In this way, the study contributes to both theory and practice: theoretically, by showing how the MMC and Duval’s framework complement one another in diagnosing cognitive obstacles, and pedagogically, by identifying targeted areas—such as variable definition, domain reasoning, and contextual validation—where instruction can be designed to foster deeper conceptual understanding and more authentic modeling practices.

6. Conclusions: Implications for Engineering Math Education

The findings of this study carry significant implications for the pedagogical approaches to calculus within engineering and management education. Engineering disciplines demand that mathematics be understood as a practical instrument for analysis, design, and problem-solving (Pepin et al., 2021), necessitating competencies in translating abstract concepts into practical applications and interpreting results within an engineering framework. The observed cognitive obstacles highlight a gap between current instructional practices and these essential demands.

To bridge this gap, pedagogical approaches must move beyond generic practice and explicitly target the cognitive obstacles identified in this research. To foster genuine engagement and deeper conceptual understanding, educational interventions must be highly targeted. Rather than generic practice, teaching strategies should explicitly aim to enhance students’ abilities to transition fluidly between semiotic registers.

First, instruction should foreground the importance of clear and consistent variable definitions, ensuring that students practice stabilizing the meaning of variables across verbal, algebraic, and contextual representations. This includes making domains explicit and treating them as integral to problem formulation rather than as afterthoughts.

Second, educators should also emphasize the iterative nature of the Mathematical Modeling Cycle. Students require structured opportunities to practice all stages of the MMC, particularly the initial understanding and simplifying efforts and the crucial final interpreting and validating stages. This aligns with the MMC structure proposed by Blum and Leiss (2007), emphasizing the need for critical reflection on whether mathematical results are reasonable, feasible, and economically sound within the real-world context.

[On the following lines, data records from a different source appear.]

(* ===== verification/Hunt.v ===== *)
(** * Hunt: saved hunts, their runner and their scheduler

    services/hunt.py, workers/hunt_scheduler.py and the routes of api/hunt.py that
    change saved hunts, with the compilation of Sigma bodies (services/sigma.py).
    The runner threads one database session through calls that may raise: code in
    the monad [hs] keeps the rows added before an exception, which is what the
    scheduler commits when it swallows one.  A flush checks the foreign key of the
    alerts to the hosts.  A flush that fails leaves the session unusable until it
    is rolled back, which the scheduler does not do.

    pySigma, OpenSearch and the text of an exception are arguments. *)

From Stdlib Require Import Ascii String.
From S2P Require Import Prelude PyStr PyVal PyTime Models AuditChain Scoping Jobs Response Cron.
Local Open Scope string_scope.
Local Open Scope list_scope.
Local Open Scope Z_scope.

(** ** Rows and session *)

Record SavedHunt := mkHunt {
  hunt_id : uuid;
  hunt_tenant_id : uuid;
  hunt_owner_user_id : uuid;
  hunt_name : str;
  hunt_description : option str;
  hunt_query_dsl : str;
  hunt_query_language : str;
  hunt_schedule_cron : option str;
  hunt_last_run_at : option datetime;
  hunt_last_run_hit_count : option Z;
  hunt_alert_on_hit : bool;
  hunt_severity : option str;
  hunt_mitre_techniques : option (list str);
  hunt_host_scope_json : option dict;
  hunt_managed_rule_id : option uuid
}.

Record HuntRun := mkHuntRun {
  hr_id : uuid;
  hr_tenant_id : uuid;
  hr_hunt_id : uuid;
  hr_started_at : datetime;
  hr_finished_at : option datetime;
  hr_hit_count : option Z;
  hr_error : option str;
  hr_alert_count : option Z
}.

(** The tables a run reads and writes; of the hosts, their identifiers. *)
Record hunt_db := mkHuntDb {
  hd_hunts : list SavedHunt;
  hd_runs : list HuntRun;
  hd_rules : list Rule;
  hd_alerts : list Alert;
  hd_history : list AlertStateHistory;
  hd_hosts : list uuid;
  hd_audit : audit_db
}.

Definition set_hunts (l : list SavedHunt) (db : hunt_db) : hunt_db :=
  mkHuntDb l (hd_runs db) (hd_rules db) (hd_alerts db) (hd_history db) (hd_hosts db) (hd_audit db).
Definition set_runs (l : list HuntRun) (db : hunt_db) : hunt_db :=
  mkHuntDb (hd_hunts db) l (hd_rules db) (hd_alerts db) (hd_history db) (hd_hosts db) (hd_audit db).
Definition set_rules (l : list Rule) (db : hunt_db) : hunt_db :=
  mkHuntDb (hd_hunts db) (hd_runs db) l (hd_alerts db) (hd_history db) (hd_hosts db) (hd_audit db).
Definition add_alert (a : Alert) (h : AlertStateHistory) (db : hunt_db) : hunt_db :=
  mkHuntDb (hd_hunts db) (hd_runs db) (hd_rules db) (hd_alerts db ++ [a]) (hd_history db ++ [h])
    (hd_hosts db) (hd_audit db).
Definition set_audit (l : audit_db) (db : hunt_db) : hunt_db :=
  mkHuntDb (hd_hunts db) (hd_runs db) (hd_rules db) (hd_alerts db) (hd_history db) (hd_hosts db) l.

Third, instructional strategies should address representational coordination directly. For instance, when students struggle with graphical constraints, interventions should focus on the specific cognitive act of connecting the abstract graph to its real-world domain and limitations. Similarly, to overcome challenges with the economic context, instruction should explicitly link mathematical functions to their practical economic meanings and implications.

By differentiating between general learning challenges and specific cognitive obstacles, educators can move from merely observing what students cannot do to understanding why they cannot do it, leading to more effective and impactful teaching. This precise diagnostic approach, informed by Duval’s theory, will likely improve students’ comprehension and problem-solving skills in applied calculus contexts, better preparing them for professional engineering practice.